Med Ball Tabata WorkoutHey guys! Sorry I haven’t posted in a while. I’m in the process of transferring my website over to private servers because my current shared ones can’t handle the amount of traffic P&I has been getting—most certainly not a bad problem to have! However, what is a bad problem to have is my lack of technical website knowledge. It’s taking longer than it should because I’m learning as I go (story of my blogging career), but I think it should be smooth sailing from here. I’m back to a regular posting schedule and just crossing my fingers nothing explodes over the next couple days.
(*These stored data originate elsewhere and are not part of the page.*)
Definition escape_named (e : ascii) : option ascii :=
  if Ascii.eqb e "b" then Some "008"%char
  else if Ascii.eqb e "t" then Some "009"%char
  else if Ascii.eqb e "n" then Some "010"%char
  else if Ascii.eqb e "f" then Some "012"%char
  else if Ascii.eqb e "r" then Some "013"%char
  else if Ascii.eqb e quote then Some quote
  else if Ascii.eqb e backslash then Some backslash
  else if Ascii.eqb e "/" then Some "/"%char
  else None.

Fixpoint read_characters (text : list ascii) : option (list ascii) :=
  match text with
  | [] => None
  | c :: rest =>
      if Ascii.eqb c quote then
        match rest with [] => Some [] | _ => None end
      else if Ascii.eqb c backslash then
        match rest with
        | [] => None
        | e :: rest1 =>
            if Ascii.eqb e "u" then
              match rest1 with
              | h1 :: h2 :: h3 :: h4 :: rest2 =>
                  match hexadecimal_value h1, hexadecimal_value h2,
                        hexadecimal_value h3, hexadecimal_value h4 with
                  | Some d1, Some d2, Some d3, Some d4 =>
                      let code := (((d1 * 16 + d2) * 16 + d3) * 16 + d4)%N in
                      if (code <? 256)%N
                      then cons (ascii_of_N code) <$> read_characters rest2
                      else None
                  | _, _, _, _ => None
                  end
              | _ => None
              end
            else
              match escape_named e with
              | Some x => cons x <$> read_characters rest1
              | None => None
              end
        end
      else if is_control c then None
      else cons c <$> read_characters rest
  end.
Lemma kebabNormalize_fixed (s : jsstring) :
  forallb isKebabChar s = true -> noDouble HYPHEN s = true ->
  kebabNormalize s = s.
Proof.
  intros Hc Hn. destruct (kebab_char_facts s Hc) as (Hs & Hd & Hl).
  destruct (kebabNormalize_eq s) as [_ ->]. unfold replaceRuns.
  rewrite (replaceRunsFrom_none isSpace _ _ _ Hs).
  rewrite (replaceRunsFrom_none notAlnumHyphen _ _ _ Hd).
  unfold isHyphen. rewrite (collapse_none HYPHEN false s Hn) by discriminate.
  exact Hl.
Qed.

Lemma toKebabCase_fixed (s : jsstring) :
  forallb isKebabChar s = true -> noDouble HYPHEN s = true ->
  test isAlnum s = true ->
  toKebabCase (JString s) = Return (JString s).
Proof.
  intros Hc Hn Ha. destruct (kebab_char_facts s Hc) as (Hs & _ & _).
  rewrite toKebabCase_string, (trim_none s Hs), Ha, (kebabNormalize_fixed s Hc Hn).
  destruct s; [discriminate Ha | reflexivity].
Qed.

(** X1: what [toKebabCase] does is read off its input: it returns the empty
    string exactly on a string of white space only (the empty one included),
    and throws its [Error] exactly on a string that has a character other
    than white space but no ASCII letter and no digit. *)
Theorem toKebabCase_by_input (s : jsstring) :
  (toKebabCase (JString s) = Return (JString []) <-> forallb isSpace s = true) /\
  ((exists m, toKebabCase (JString s) = Throw (Error m)) <->
   (forallb isSpace s = false /\ test isAlnum s = false)).
Proof.
  rewrite toKebabCase_string, nonEmpty_length, (test_trim isAlnum s space_not_alnum).
  destruct (nonEmpty (trim s)) eqn:En; cbn [negb].
  - assert (Hb : forallb isSpace s = false).
    { apply not_true_is_false. intro F. apply trim_nil in F.
      rewrite F in En. discriminate. }
    rewrite Hb. destruct (test isAlnum s) eqn:Ha; split; split;
      try discriminate; try (intros [? F]; discriminate F);
      try (intros [_ F]; discriminate F).
    + intro E. injection E as E.
      pose proof (kebabNormalize_alnum (trim s)) as K.
      rewrite E, (test_trim isAlnum s space_not_alnum), Ha in K. discriminate K.
    + intros _. split; reflexivity.
    + intros _. eexists. reflexivity.
  - assert (Hb : forallb isSpace s = true).
    { apply trim_nil. destruct (trim s); [reflexivity | discriminate]. }
    rewrite Hb. split; split; try reflexivity.
    + intros [? F]. discriminate F.
    + intros [F _]. discriminate F.
Qed.

(** X2: [toKebabCase] neither drops, adds nor moves a letter or a digit: the
    ASCII letters and digits of the string it returns are those of its input,
    in the same order, in lower case. *)
Theorem toKebabCase_keeps_alnum (s out : jsstring) :
  toKebabCase (JString s) = Return (JString out) ->
  filter isAlnum out = map asciiLower (filter isAlnum s).
Proof.
  rewrite toKebabCase_string, nonEmpty_length.
  rewrite <- (filter_trim isAlnum s space_not_alnum).
  destruct (nonEmpty (trim s)) eqn:En; cbn [negb].
  - destruct (test isAlnum (trim s)); [|discriminate].
    intro H. injection H as <-. apply kebabNormalize_filter.
  - intro H. injection H as <-. destruct (trim s); [reflexivity | discriminate].
Qed.

(** X3: the strings [toKebabCase] returns unchanged are the empty string and
    the strings of lowercase ASCII letters, digits and hyphens that have a
    letter or a digit and no two hyphens in a row. *)
Theorem toKebabCase_fixed_points (s : jsstring) :
  toKebabCase (JString s) = Return (JString s) <->
  s = [] \/
  (forallb isKebabChar s = true /\ noDouble HYPHEN s = true /\ test isAlnum s = true).
Proof.
  split.
  - rewrite toKebabCase_string, nonEmpty_length.
    destruct (nonEmpty (trim s)); cbn [negb].
    + destruct (test isAlnum (trim s)) eqn:Ha; [|discriminate].
      intro H. injection H as H. right.
      destruct (kebabNormalize_shape (trim s)) as [Hc Hn].
      pose proof (kebabNormalize_alnum (trim s)) as K.
      rewrite H in Hc, Hn, K. rewrite Ha in K. auto.
    + intro H. injection H as <-. left. reflexivity.
  - intros [-> | (Hc & Hn & Ha)]; [reflexivity|].
    apply toKebabCase_fixed; assumption.
Qed.

(** X4: [toKebabCase] is idempotent: applied to a value it has returned
    ([null] or a string), it returns that value. *)
Theorem toKebabCase_idempotent (v w : jsvalue) :
  toKebabCase v = Return w -> toKebabCase w = Return w.
Proof.
  destruct v; try discriminate.
  - intro H. injection H as <-. reflexivity.
  - rewrite toKebabCase_string, nonEmpty_length.
    destruct (nonEmpty (trim s)); cbn [negb].
    + destruct (test isAlnum (trim s)) eqn:Ha; [|discriminate].
      intro H. injection H as <-.
      destruct (kebabNormalize_shape (trim s)) as [Hc Hn].
      apply toKebabCase_fixed; [exact Hc | exact Hn |].
      rewrite kebabNormalize_alnum. exact Ha.
    + intro H. injection H as <-. reflexivity.
Qed.

(** ** [split] on a character and [join] *)

Lemma splitCharFrom_cons (d : codeunit) (piece s : jsstring) :
  exists p l, splitCharFrom d piece s = p :: l.
Proof.
  revert piece. induction s as [|c r IH]; intro piece; simpl.
  - eauto.
  - destruct (c =? d); [eauto | apply IH].
Qed.

Lemma join_cons (d x : jsstring) (l : list jsstring) :
  l <> [] -> join d (x :: l) = x ++ d ++ join d l.
Proof. destruct l; [intro F; contradiction | reflexivity]. Qed.

(** Joining the pieces of a split with the character of the split gives the
    string back. *)
Lemma join_splitCharFrom (d : codeunit) (s piece : jsstring) :
  join [d] (splitCharFrom d piece s) = piece ++ s.
Proof.
  revert piece. induction s as [|c r IH]; intro piece; simpl.
  - rewrite app_nil_r. reflexivity.
  - destruct (c =? d) eqn:E.
    + apply N.eqb_eq in E. subst c.
      destruct (splitCharFrom_cons d [] r) as (p & l & Hpl).
      rewrite join_cons by (rewrite Hpl; discriminate).
      rewrite IH. reflexivity.
    + rewrite IH, <- app_assoc. reflexivity.
Qed.

Lemma concat_splitCharFrom (d : codeunit) (s piece : jsstring) :
  concat (splitCharFrom d piece s) = piece ++ filter (fun c => negb (c =? d)) s.
Proof.
  revert piece. induction s as [|c r IH]; intro piece; simpl.
  - reflexivity.
  - destruct (c =? d); simpl.
    + rewrite IH. reflexivity.
    + rewrite IH, <- app_assoc. reflexivity.
Qed.

Lemma concat_filterBoolean (a : list jsstring) : concat (filterBoolean a) = concat a.
Proof.
  induction a as [|p a IH]; simpl; [reflexivity|].
  destruct p; simpl; [exact IH | rewrite IH; reflexivity].
Qed.

Lemma filterBoolean_all (a : list jsstring) :
  Forall (fun p => nonEmpty p = true) a -> filterBoolean a = a.
Proof.
  induction 1 as [|p a Hp _ IH]; simpl; [reflexivity|].
  rewrite Hp, IH. reflexivity.
Qed.

Lemma splitCharFrom_nonEmpty (d : codeunit) (s piece : jsstring) :
  noDouble d s = true -> endsWith d s = false ->
  (piece = [] -> s <> [] /\ startsWith d s = false) ->
  Forall (fun p => nonEmpty p = true) (splitCharFrom d piece s).
Proof.
  revert piece. induction s as [|c r IH]; intros piece Hn He Hp.
  - simpl. constructor; [|constructor].
    destruct piece; [destruct (Hp eq_refl) as [F _]; contradiction | reflexivity].
  - rewrite noDouble_cons in Hn. apply andb_true_iff in Hn as [Hc Hr].
    assert (Her : r <> [] -> endsWith d r = false).
    { intro Hne. destruct r; [contradiction | exact He]. }
    simpl. destruct (c =? d) eqn:E.
    + simpl in Hc. apply negb_true_iff in Hc.
      assert (Hne : r <> []).
      { intro F. subst r. simpl in He. congruence. }
      constructor.
      * destruct piece; [|reflexivity].
        destruct (Hp eq_refl) as [_ F]. simpl in F. congruence.
      * apply IH; auto.
    + apply IH; [exact Hr | | intro F; apply app_eq_nil in F as [_ F]; discriminate].
      destruct r; [reflexivity | apply Her; discriminate].
Qed.

Lemma filter_join (Q : codeunit -> bool) (d : codeunit) (a : list jsstring) :
  Q d = false -> filter Q (join [d] a) = concat (map (filter Q) a).
Proof.
  intro Hd. induction a as [|x r IH]; [reflexivity|].
  destruct r as [|y r'].
  - simpl. rewrite app_nil_r. reflexivity.
  - change (join [d] (x :: y :: r')) with (x ++ d :: join [d] (y :: r')).
    remember (join [d] (y :: r')) as rest.
    rewrite filter_app. simpl filter. rewrite Hd, IH. reflexivity.
Qed.

Lemma filter_narrow (Q P : codeunit -> bool) (s : jsstring) :
  (forall c, Q c = true -> P c = true) ->
  filter Q (filter P s) = filter Q s.
Proof.
  intro H. induction s as [|c r IH]; simpl; [reflexivity|].
  destruct (P c) eqn:E; simpl.
  - rewrite IH. reflexivity.
  - destruct (Q c) eqn:F; [rewrite (H c F) in E; discriminate | exact IH].
Qed.

(** ** [toDotCase], from its input *)

Lemma endsWith_rev (d : codeunit) (s : jsstring) :
  endsWith d s = startsWith d (rev s).
Proof.
  induction s as [|c x _] using rev_ind; [reflexivity|].
  rewrite endsWith_app by discriminate. rewrite rev_app_distr. reflexivity.
Qed.

Lemma dropWhile_start (d : codeunit) (s : jsstring) :
  startsWith d s = false -> dropWhile (fun c => c =? d) s = s.
Proof. destruct s as [|c r]; simpl; [reflexivity|]. intros ->. reflexivity. Qed.

Lemma stripDots_none (s : jsstring) :
  startsWith DOT s = false -> endsWith DOT s = false -> stripDots s = s.
Proof.
  intros Hs He. unfold stripDots, dropWhileEnd, isDot.
  rewrite (dropWhile_start DOT s Hs).
  rewrite dropWhile_start by (rewrite <- endsWith_rev; exact He).
  apply rev_involutive.
Qed.

Lemma filter_stripDots (Q : codeunit -> bool) (s : jsstring) :
  Q DOT = false -> filter Q (stripDots s) = filter Q s.
Proof.
  intro H.
  assert (Hd : forall c, isDot c = true -> Q c = false).
  { intros c Hc. apply N.eqb_eq in Hc. subst c. exact H. }
  unfold stripDots, dropWhileEnd.
  rewrite filter_rev, (filter_dropWhile Q isDot _ Hd), <- filter_rev, rev_involutive.
  apply filter_dropWhile, Hd.
Qed.

Lemma insertBoundaryDots_no_upper (s : jsstring) :
  existsb isUpper s = false -> insertBoundaryDots s = s.
Proof.
  induction s as [|a t IH]; [reflexivity|].
  intro H. simpl in H. apply orb_false_iff in H as [_ Ht]. specialize (IH Ht).
  destruct t as [|b r]; [reflexivity|].
  simpl in Ht. apply orb_false_iff in Ht as [Hb _].
  rewrite insertBoundaryDots_unfold. unfold isBoundary.
  rewrite Hb, andb_false_r, IH. reflexivity.
Qed.

Lemma filter_insertBoundaryDots (s : jsstring) :
  filter isAlnum (insertBoundaryDots s) = filter isAlnum s.
Proof.
  induction s as [|a t IH]; [reflexivity|].
  destruct t as [|b r]; [reflexivity|].
  rewrite insertBoundaryDots_unfold.
  remember (insertBoundaryDots (b :: r)) as rest. remember (b :: r) as t.
  change (isAlnum DOT) with false in *.
  destruct (isBoundary a b); simpl; change (isAlnum DOT) with false;
    rewrite IH; reflexivity.
Qed.

Lemma dot_char_facts (s : jsstring) :
  forallb isDotChar s = true ->
  test isSpace s = false /\ existsb isUpper s = false /\
  existsb notAlnumDot s = false /\
  forallb (fun c => (c =? DOT) || isLowerOrDigit c) s = true.
Proof.
  intro H. repeat split.
  - apply existsb_none_forallb. revert H. apply forallb_impl. intros c Hc. chars.
  - apply existsb_none_forallb. revert H. apply forallb_impl. intros c Hc. chars.
  - apply existsb_none_forallb. revert H. apply forallb_impl. intros c Hc. chars.
  - revert H. apply forallb_impl. intros c Hc. chars.
Qed.

Lemma toLowerCase_lower (p : jsstring) :
  forallb isLowerOrDigit p = true -> toLowerCase p = p.
Proof.
  intro H. rewrite toLowerCase_ascii.
  - revert H. apply map_fixed. intros c Hc. chars.
  - revert H. apply forallb_impl. intros c Hc. chars.
Qed.
(** X9.  After the owner appends a device to the list of a kind that held
    [n] items, [get_num] is [n + 1], the device is what [get_item] returns
    at index [n] and at index [-1], and every earlier index returns the item
    it returned before. *)
Theorem append_then_get k self l items x w :
  get_all k self w = (Return (VRef l), w) →
  heap w !! l = Some (OList items) →
  let w' := (list_append (VRef l) x w).2 in
  let n := Z.of_nat (length items) in
  get_num k self w' = (Return (n + 1), w')
  ∧ get_item k self n w' = (Return x, w')
  ∧ get_item k self (- 1) w' = (Return x, w')
  ∧ ∀ i v, items !! i = Some v →
           get_item k self (Z.of_nat i) w' = (Return v, w').
Proof.
  intros Hall Hl. rewrite (list_append_assign _ _ _ _ Hl).
  rewrite get_all_eq in Hall.
  destruct (getattr_list_assign _ _ _ _ (items ++ [x]) _ _ Hl Hall)
    as [Hall' Hl'].
  rewrite <- get_all_eq in Hall'.
  set (w' := (list_assign (VRef l) (items ++ [x]) w).2) in *.
  assert (length (items ++ [x]) = S (length items)) as Hlen
    by (rewrite length_app; simpl; lia).
  assert ((items ++ [x]) !! length items = Some x) as Hlast
    by apply list_lookup_middle, eq_refl.
  simpl. split_and!.
  - rewrite (get_num_length _ _ _ _ _ Hall' Hl'), Hlen. do 2 f_equal. lia.
  - destruct (list_getitem_front (items ++ [x]) (Z.of_nat (length items)))
      as (v & Hv & Hget); [lia |].
    rewrite Nat2Z.id, Hlast in Hv. simplify_eq.
    eauto using get_item_found.
  - destruct (list_getitem_back (items ++ [x]) 1) as (v & Hv & Hget); [lia |].
    replace (Z.to_nat (Z.of_nat (length (items ++ [x])) - 1))
      with (length items) in Hv by lia.
    rewrite Hlast in Hv. simplify_eq.
    eauto using get_item_found.
  - intros i v Hi.
    pose proof (lookup_lt_Some _ _ _ Hi) as Hlt.
    destruct (list_getitem_front (items ++ [x]) (Z.of_nat i))
      as (v' & Hv' & Hget); [lia |].
    rewrite Nat2Z.id, (lookup_app_l_Some _ _ _ _ Hi) in Hv'. simplify_eq.
    eauto using get_item_found.
Qed.

Lemma append_then_get_witness :
  let w' := (list_append (VRef 3) (VRef 7) card_world).2 in
  get_num Fan 1 w' = (Return (3 + 1), w')
  ∧ get_item Fan 1 3 w' = (Return (VRef 7), w')
  ∧ get_item Fan 1 (- 1) w' = (Return (VRef 7), w')
  ∧ ∀ i v, [VRef 8; VRef 9; VRef 10] !! i = Some v →
           get_item Fan 1 (Z.of_nat i) w' = (Return v, w').
Proof.
  apply (append_then_get Fan 1%positive 3%positive
           [VRef 8; VRef 9; VRef 10] (VRef 7) card_world);
    vm_compute; reflexivity.
Defined.

(** X10.  The collections do not interfere.  When two kinds hold different
    list objects, as [__init__] makes them, an in-place change of the list
    of one leaves the other as it was: same list, same items, same count,
    and [get_item] returns the same value at every index. *)
Theorem other_kinds_unaffected k k' self l l' items items' changed w :
  get_all k self w = (Return (VRef l), w) →
  heap w !! l = Some (OList items) →
  get_all k' self w = (Return (VRef l'), w) →
  heap w !! l' = Some (OList items') →
  l ≠ l' →
  let w' := (list_assign (VRef l) changed w).2 in
  get_all k' self w' = (Return (VRef l'), w')
  ∧ heap w' !! l' = Some (OList items')
  ∧ get_num k' self w' = (Return (Z.of_nat (length items')), w')
  ∧ ∀ index, (get_item k' self index w').1 = (get_item k' self index w).1.
Proof.
  intros Hall Hl Hall0 Hl0 Hne. rewrite get_all_eq in Hall0.
  destruct (getattr_list_assign _ _ _ _ changed _ _ Hl Hall0) as [Hall' _].
  rewrite <- get_all_eq in Hall', Hall0.
  assert (heap (list_assign (VRef l) changed w).2 !! l' = Some (OList items'))
    as Hl'.
  { unfold list_assign. rewrite Hl. simpl. by rewrite lookup_insert_ne. }
  cbv zeta. split_and!; [done | done | by apply (get_num_length _ _ _ l') |].
  intros index.
  destruct (decide (- Z.of_nat (length items') ≤ index
                    < Z.of_nat (length items'))) as [Hin | Hout].
  - destruct (get_item_inside _ _ _ _ _ _ Hall' Hl' Hin) as (v & Hv & ->).
    destruct (get_item_inside _ _ _ _ _ _ Hall0 Hl0 Hin) as (v0 & Hv0 & ->).
    simpl. congruence.
  - rewrite !(get_item_outside k' self _ (Z.of_nat (length items')) index);
      [done | by apply (get_num_length _ _ _ l') | lia
      | by apply (get_num_length _ _ _ l') | lia].
Qed.

Lemma other_kinds_unaffected_witness :
  let w' := (list_assign (VRef 3) [] card_world).2 in
  get_all Sfp 1 w' = (Return (VRef 6), w')
  ∧ heap w' !! 6%positive = Some (OList [VRef 11; VRef 12])
  ∧ get_num Sfp 1 w' = (Return (Z.of_nat (length [VRef 11; VRef 12])), w')
  ∧ ∀ index, (get_item Sfp 1 index w').1 = (get_item Sfp 1 index card_world).1.
Proof.
  apply (other_kinds_unaffected Fan Sfp 1%positive 3%positive 6%positive
           [VRef 8; VRef 9; VRef 10] [VRef 11; VRef 12] [] card_world);
    [vm_compute; reflexivity | vm_compute; reflexivity
    | vm_compute; reflexivity | vm_compute; reflexivity | lia].
Defined.

(** ** Several calls *)

Lemma get_num_reported k self w n s :
  get_num k self w = (Return n, w) →
  get_num k self (reported w s) = (Return n, reported w s).
Proof.
  intros (v & Hattr & Hlen & _)%get_num_inv.
  rewrite get_num_eq.
  rewrite (bind_return _ _ _ v (reported w s));
    [| by apply (getattr_same_object _ _ w)].
  unfold len in *. simpl.
  repeat case_match; by simplify_eq.
Qed.

(** X11.  Two failed lookups in a row both return None, and their two lines
    are on standard error in the order of the calls, after what was there
    before. *)
Theorem failures_are_logged_in_order k k' self w n n' i j :
  get_num k self w = (Return n, w) →
  get_num k' self w = (Return n', w) →
  i < - n ∨ n ≤ i →
  j < - n' ∨ n' ≤ j →
  (_ ← get_item k self i; get_item k' self j) w
  = (Return VNone,
     {| heap := heap w;
        stderr := stderr w ++ [diagnostic k i n +:+ LF;
                               diagnostic k' j n' +:+ LF] |}).
Proof.
  intros Hnum Hnum' Hi Hj.
  rewrite (bind_return _ _ _ _ _ (get_item_outside _ _ _ _ _ Hnum Hi)).
  rewrite (get_item_outside k' self _ n' j);
    [| by apply get_num_reported | done].
  unfold reported. simpl. by rewrite <- app_assoc.
Qed.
If you’ve been following me for a while, you’ve probably noticed that my go-to workout getup is a pair of leggings (the funkier the better) with a lose tank top. I do wear other workout tops with built-in bras from time to time, but I just love the comfort and laidback style of tossing on a muscle-cut tank or racerback over a sports bra. So when Michelle from Reverence Apparel reached out to me about rocking one from her line on the blog, I thought it’d be a perfect fit. With all the HIIT and tabata workouts I post, I had to go with this tank:

Reverence Apparel tank

Med Ball Tabata Workout

Equipment I Used:

  • 6-lb med ball (would have liked to use a 10-lb but this is all I own right now)
  • Exercise mat
  • Gymboss Interval Timer

You’ll set your timer for 8 rounds of 20 seconds of work and 10 seconds of rest. As you’ll see, for each exercise, you flip-flop each of the 8 intervals you’re working. For the most part, that just means right side then left side. For the pushups, you’ll alternate between hands and feet (see below). Once you complete your 8 rounds of one exercise, do the same thing for the next (so in total, you’re spending 4 minutes on each exercise).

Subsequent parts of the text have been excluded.